*Assignment:*
Until the line containing "Definition B_PACK_CHARS (c1" has been reproduced, keep reproducing each line of the material below exactly, starting with the first.

*Records for the exercise:*
(* ===== verification/BinderUapi.v ===== *)
(** [driver/binder.h]: object types, ioctl and protocol numbers, the layout of
    the structures user space passes.  The tree is built with
    [CONFIG_ANDROID_BINDER_IPC_COMPAT_32], so pointers and sizes of the
    interface are 32 bits wide on every kernel. *)
From S2P Require Import Prelude.

(** ** Numbers *)

Definition B_PACK_CHARS (c1 c2 c3 c4 : Z) : Z :=
  Z.lor (Z.lor (Z.shiftl c1 24) (Z.shiftl c2 16)) (Z.lor (Z.shiftl c3 8) c4).
Definition B_TYPE_LARGE : Z := 133.

Definition BINDER_TYPE_BINDER : Z := B_PACK_CHARS 115 98 42 B_TYPE_LARGE.
Definition BINDER_TYPE_WEAK_BINDER : Z := B_PACK_CHARS 119 98 42 B_TYPE_LARGE.
Definition BINDER_TYPE_HANDLE : Z := B_PACK_CHARS 115 104 42 B_TYPE_LARGE.
Definition BINDER_TYPE_WEAK_HANDLE : Z := B_PACK_CHARS 119 104 42 B_TYPE_LARGE.
Definition BINDER_TYPE_FD : Z := B_PACK_CHARS 102 100 42 B_TYPE_LARGE.

Definition FLAT_BINDER_FLAG_PRIORITY_MASK : Z := 255.
Definition FLAT_BINDER_FLAG_ACCEPTS_FDS : Z := 256.

Definition TF_ONE_WAY : Z := 1.
Definition TF_ACCEPT_FDS : Z := 16.

(** [_IOC(dir, type, nr, size)] of [linux/ioctl.h]; [_IO], [_IOW] and [_IOR]. *)
Definition IOC (dir type nr size : Z) : Z :=
  Z.lor (Z.lor (Z.shiftl dir 30) (Z.shiftl size 16)) (Z.lor (Z.shiftl type 8) nr).
Definition IO (type nr : Z) : Z := IOC 0 type nr 0.
Definition IOW (type nr size : Z) : Z := IOC 1 type nr size.
Definition IOR (type nr size : Z) : Z := IOC 2 type nr size.
Definition IOWR (type nr size : Z) : Z := IOC 3 type nr size.
Definition IOC_NR (cmd : Z) : Z := Z.land cmd 255.
Definition IOC_SIZE (cmd : Z) : Z := Z.land (Z.shiftr cmd 16) 16383.

(** Sizes of the structures of the interface. *)
Definition sizeof_write_read : Z := 24.
Definition sizeof_version : Z := 4.
Definition sizeof_transaction_data : Z := 40.
Definition sizeof_ptr_cookie : Z := 8.
Definition sizeof_flat_object : Z := 16.

Definition BINDER_WRITE_READ : Z := IOWR 98 1 sizeof_write_read.
Definition BINDER_SET_IDLE_TIMEOUT : Z := IOW 98 3 8.
Definition BINDER_SET_MAX_THREADS : Z := IOW 98 5 4.
Definition BINDER_SET_IDLE_PRIORITY : Z := IOW 98 6 4.
Definition BINDER_SET_CONTEXT_MGR : Z := IOW 98 7 4.
Definition BINDER_THREAD_EXIT : Z := IOW 98 8 4.
Definition BINDER_VERSION : Z := IOWR 98 9 sizeof_version.
Definition BINDER_CURRENT_PROTOCOL_VERSION : Z := 7.

Definition BR_ERROR : Z := IOR 114 0 4.
Definition BR_OK : Z := IO 114 1.
Definition BR_TRANSACTION : Z := IOR 114 2 sizeof_transaction_data.
Definition BR_REPLY : Z := IOR 114 3 sizeof_transaction_data.
Definition BR_DEAD_REPLY : Z := IO 114 5.
Definition BR_TRANSACTION_COMPLETE : Z := IO 114 6.
Definition BR_INCREFS : Z := IOR 114 7 sizeof_ptr_cookie.
Definition BR_ACQUIRE : Z := IOR 114 8 sizeof_ptr_cookie.
Definition BR_RELEASE : Z := IOR 114 9 sizeof_ptr_cookie.
Definition BR_DECREFS : Z := IOR 114 10 sizeof_ptr_cookie.
Definition BR_NOOP : Z := IO 114 12.
Definition BR_SPAWN_LOOPER : Z := IO 114 13.
Definition BR_DEAD_BINDER : Z := IOR 114 15 4.
Definition BR_CLEAR_DEATH_NOTIFICATION_DONE : Z := IOR 114 16 4.
Definition BR_FAILED_REPLY : Z := IO 114 17.

Definition BC_TRANSACTION : Z := IOW 99 0 sizeof_transaction_data.
Definition BC_REPLY : Z := IOW 99 1 sizeof_transaction_data.
Definition BC_ACQUIRE_RESULT : Z := IOW 99 2 4.
Definition BC_FREE_BUFFER : Z := IOW 99 3 4.
Definition BC_INCREFS : Z := IOW 99 4 4.
Definition BC_ACQUIRE : Z := IOW 99 5 4.
Definition BC_RELEASE : Z := IOW 99 6 4.
Definition BC_DECREFS : Z := IOW 99 7 4.
Definition BC_INCREFS_DONE : Z := IOW 99 8 sizeof_ptr_cookie.
Definition BC_ACQUIRE_DONE : Z := IOW 99 9 sizeof_ptr_cookie.
Definition BC_ATTEMPT_ACQUIRE : Z := IOW 99 10 8.
Definition BC_REGISTER_LOOPER : Z := IO 99 11.
Definition BC_ENTER_LOOPER : Z := IO 99 12.
Definition BC_EXIT_LOOPER : Z := IO 99 13.
Definition BC_REQUEST_DEATH_NOTIFICATION : Z := IOW 99 14 sizeof_ptr_cookie.
Definition BC_CLEAR_DEATH_NOTIFICATION : Z := IOW 99 15 sizeof_ptr_cookie.
Definition BC_DEAD_BINDER_DONE : Z := IOW 99 16 4.

(** ** [struct flat_binder_object] in memory: 4 words *)

Record flat_binder_object : Type := mk_flat {
  fp_type : Z;
  fp_flags : Z;
  fp_binder : Z;    (* the union: [binder], or [handle] *)
  fp_cookie : Z
}.

Definition decode_flat (bs : list Z) : flat_binder_object :=
  mk_flat (get32 0 bs) (get32 4 bs) (get32 8 bs) (get32 12 bs).

Definition encode_flat (fp : flat_binder_object) : list Z :=
  le_bytes 4 (fp_type fp) ++ le_bytes 4 (fp_flags fp) ++ le_bytes 4 (fp_binder fp) ++
  le_bytes 4 (fp_cookie fp).

(** ** [struct binder_transaction_data]: 10 words *)

Record binder_transaction_data : Type := mk_tr {
  tr_target : Z;    (* the union: [handle], or [ptr] *)
  tr_cookie : Z;
  tr_code : Z;
  tr_flags : Z;
  tr_sender_pid : Z;
  tr_sender_euid : Z;
  tr_data_size : Z;
  tr_offsets_size : Z;
  tr_buffer : Z;
  tr_offsets : Z
}.

Definition decode_tr (bs : list Z) : binder_transaction_data :=
  mk_tr (get32 0 bs) (get32 4 bs) (get32 8 bs) (get32 12 bs) (get32 16 bs) (get32 20 bs)
    (get32 24 bs) (get32 28 bs) (get32 32 bs) (get32 36 bs).

Definition encode_tr (tr : binder_transaction_data) : list Z :=
  concat (le_bytes 4 <$> [tr_target tr; tr_cookie tr; tr_code tr; tr_flags tr; tr_sender_pid tr;
    tr_sender_euid tr; tr_data_size tr; tr_offsets_size tr; tr_buffer tr; tr_offsets tr]).

(** ** [struct binder_write_read]: 6 words *)

Record binder_write_read : Type := mk_bwr {
  bwr_write_size : Z;
  bwr_write_consumed : Z;
  bwr_write_buffer : Z;
  bwr_read_size : Z;
  bwr_read_consumed : Z;
  bwr_read_buffer : Z
}.

(** Sizes are [binder_long], signed; buffers are [binder_ulong]. *)
Definition decode_bwr (bs : list Z) : binder_write_read :=
  mk_bwr (s32 (get32 0 bs)) (s32 (get32 4 bs)) (get32 8 bs) (s32 (get32 12 bs)) (s32 (get32 16 bs))
    (get32 20 bs).

Definition encode_bwr (b : binder_write_read) : list Z :=
  concat ((λ x, le_bytes 4 (u32 x)) <$> [bwr_write_size b; bwr_write_consumed b; bwr_write_buffer b;
    bwr_read_size b; bwr_read_consumed b; bwr_read_buffer b]).

(** ** Decoding what was encoded *)

Definition is_u32 (x : Z) : Prop := 0 <= x < 2 ^ 32.

(** Reading a word behind a prefix of whole words. *)
Lemma get32_app (l1 l2 : list Z) off :
  (length l1 ≤ off)%nat → get32 off (l1 ++ l2) = get32 (off - length l1) l2.
Proof. intros H. unfold get32, slice. by rewrite drop_app_ge. Qed.

Lemma get32_le_bytes x l : is_u32 x → get32 0 (le_bytes 4 x ++ l) = x.
Proof.
  intros Hx. unfold get32, slice. rewrite drop_0.
  pose proof (length_le_bytes 4 x) as E. rewrite <- E at 1. rewrite take_app_length. by apply le_value_bytes.
Qed.

Lemma get32_word_list (xs : list Z) i x :
  Forall is_u32 xs → xs !! i = Some x → get32 (4 * i) (concat (le_bytes 4 <$> xs)) = x.
Proof.
  revert i. induction xs as [|y xs IH]; intros i Hxs Hi; [done|].
  inversion Hxs as [|? ? Hy Hxs']; subst. rewrite fmap_cons. cbn [concat].
  destruct i as [|i]; simpl in Hi.
  - injection Hi as ->. by apply get32_le_bytes.
  - rewrite get32_app by (rewrite length_le_bytes; lia). rewrite length_le_bytes.
    replace (4 * S i - 4)%nat with (4 * i)%nat by lia. by apply IH.
Qed.

Lemma u32_s32 x : u32 (s32 x) = u32 x.
Proof. unfold u32, s32. rewrite Zminus_mod, Zmod_mod, <- Zminus_mod. f_equal. lia. Qed.

Lemma s32_u32 x : - 2 ^ 31 <= x < 2 ^ 31 → s32 (u32 x) = x.
Proof.
  intros Hx. unfold u32, s32. rewrite Zplus_mod_idemp_l, Z.mod_small by lia. lia.
Qed.

Lemma flat_object_roundtrip fp :
  Forall is_u32 [fp_type fp; fp_flags fp; fp_binder fp; fp_cookie fp] → decode_flat (encode_flat fp) = fp.
Proof.
  destruct fp as [t f b c]. cbn [fp_type fp_flags fp_binder fp_cookie]. intros H. unfold decode_flat, encode_flat.
  cbn [fp_type fp_flags fp_binder fp_cookie].
  replace (_ ++ _) with (concat (le_bytes 4 <$> [t; f; b; c])) by (cbn [fmap list_fmap concat]; by rewrite app_nil_r).
  assert (E : ∀ i off x, off = (4 * i)%nat → [t; f; b; c] !! i = Some x → get32 off (concat (le_bytes 4 <$> [t; f; b; c])) = x)
    by (intros ? ? ? ->; by apply get32_word_list).
  by rewrite (E 0%nat 0%nat t), (E 1%nat 4%nat f), (E 2%nat 8%nat b), (E 3%nat 12%nat c).
Qed.

(** What the driver copies to user space as a [binder_transaction_data] reads
    back as the same record, field by field (the layout is that of the C
    structure). *)
Theorem transaction_data_roundtrip tr :
  Forall is_u32 [tr_target tr; tr_cookie tr; tr_code tr; tr_flags tr; tr_sender_pid tr;
    tr_sender_euid tr; tr_data_size tr; tr_offsets_size tr; tr_buffer tr; tr_offsets tr] →
  decode_tr (encode_tr tr) = tr.
Proof.
  destruct tr as [f0 f1 f2 f3 f4 f5 f6 f7 f8 f9].
  cbn [tr_target tr_cookie tr_code tr_flags tr_sender_pid tr_sender_euid tr_data_size tr_offsets_size tr_buffer tr_offsets].
  intros H. unfold decode_tr, encode_tr. set (l := concat _).
  assert (E : ∀ i off x, off = (4 * i)%nat → [f0; f1; f2; f3; f4; f5; f6; f7; f8; f9] !! i = Some x → get32 off l = x)
    by (intros ? ? ? ->; by apply get32_word_list).
  by rewrite (E 0%nat 0%nat f0), (E 1%nat 4%nat f1), (E 2%nat 8%nat f2), (E 3%nat 12%nat f3), (E 4%nat 16%nat f4), (E 5%nat 20%nat f5), (E 6%nat 24%nat f6),
    (E 7%nat 28%nat f7), (E 8%nat 32%nat f8), (E 9%nat 36%nat f9) by done.
Qed.

Lemma transaction_data_roundtrip_witness :
  decode_tr (encode_tr (mk_tr 1 2 3 16 77 1000 12 4 4096 8192)) = mk_tr 1 2 3 16 77 1000 12 4 4096 8192.
Proof. apply transaction_data_roundtrip. repeat (constructor; [vm_compute; split; [discriminate|reflexivity]|]). constructor. Defined.

Lemma get32_word_list_u32 (xs : list Z) i x :
  xs !! i = Some x → get32 (4 * i) (concat ((λ x, le_bytes 4 (u32 x)) <$> xs)) = u32 x.
Proof.
  intros Hi. change (λ x, le_bytes 4 (u32 x)) with (le_bytes 4 ∘ u32). rewrite list_fmap_compose.
  apply get32_word_list; [|by rewrite list_lookup_fmap, Hi].
  apply Forall_fmap, Forall_true. intros y. apply u32_range.
Qed.

(** The [binder_write_read] the driver copies back after the ioctl reads as
    the record it worked on: signed sizes survive the trip through unsigned
    words. *)
Theorem write_read_roundtrip b :
  Forall (λ x, - 2 ^ 31 <= x < 2 ^ 31)
    [bwr_write_size b; bwr_write_consumed b; bwr_read_size b; bwr_read_consumed b] →
  is_u32 (bwr_write_buffer b) → is_u32 (bwr_read_buffer b) →
  decode_bwr (encode_bwr b) = b.
Proof.
  destruct b as [ws wc wb rs rc rb]. cbn [bwr_write_size bwr_write_consumed bwr_write_buffer bwr_read_size
    bwr_read_consumed bwr_read_buffer]. rewrite !Forall_cons. intros (H1 & H2 & H3 & H4 & _) H5 H6.
  unfold decode_bwr, encode_bwr.
  set (l := concat _).
  assert (E : ∀ i off x, off = (4 * i)%nat → [ws; wc; wb; rs; rc; rb] !! i = Some x → get32 off l = u32 x)
    by (intros ? ? ? ->; by apply get32_word_list_u32).
  rewrite (E 0%nat 0%nat ws), (E 1%nat 4%nat wc), (E 2%nat 8%nat wb), (E 3%nat 12%nat rs), (E 4%nat 16%nat rc), (E 5%nat 20%nat rb) by done.
  rewrite !s32_u32 by done. unfold is_u32 in *. by rewrite !u32_small by done.
Qed.

Lemma write_read_roundtrip_witness :
  decode_bwr (encode_bwr (mk_bwr 44 0 4096 256 (-1) 8192)) = mk_bwr 44 0 4096 256 (-1) 8192.
Proof.
  apply write_read_roundtrip; [repeat (constructor; [vm_compute; split; [discriminate|reflexivity]|]); constructor| |];
    vm_compute; (split; [discriminate|reflexivity]).
Defined.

*Final answer:*
(* ===== verification/BinderUapi.v ===== *)
(** [driver/binder.h]: object types, ioctl and protocol numbers, the layout of
    the structures user space passes.  The tree is built with
    [CONFIG_ANDROID_BINDER_IPC_COMPAT_32], so pointers and sizes of the
    interface are 32 bits wide on every kernel. *)
From S2P Require Import Prelude.

(** ** Numbers *)

Definition B_PACK_CHARS (c1 c2 c3 c4 : Z) : Z :=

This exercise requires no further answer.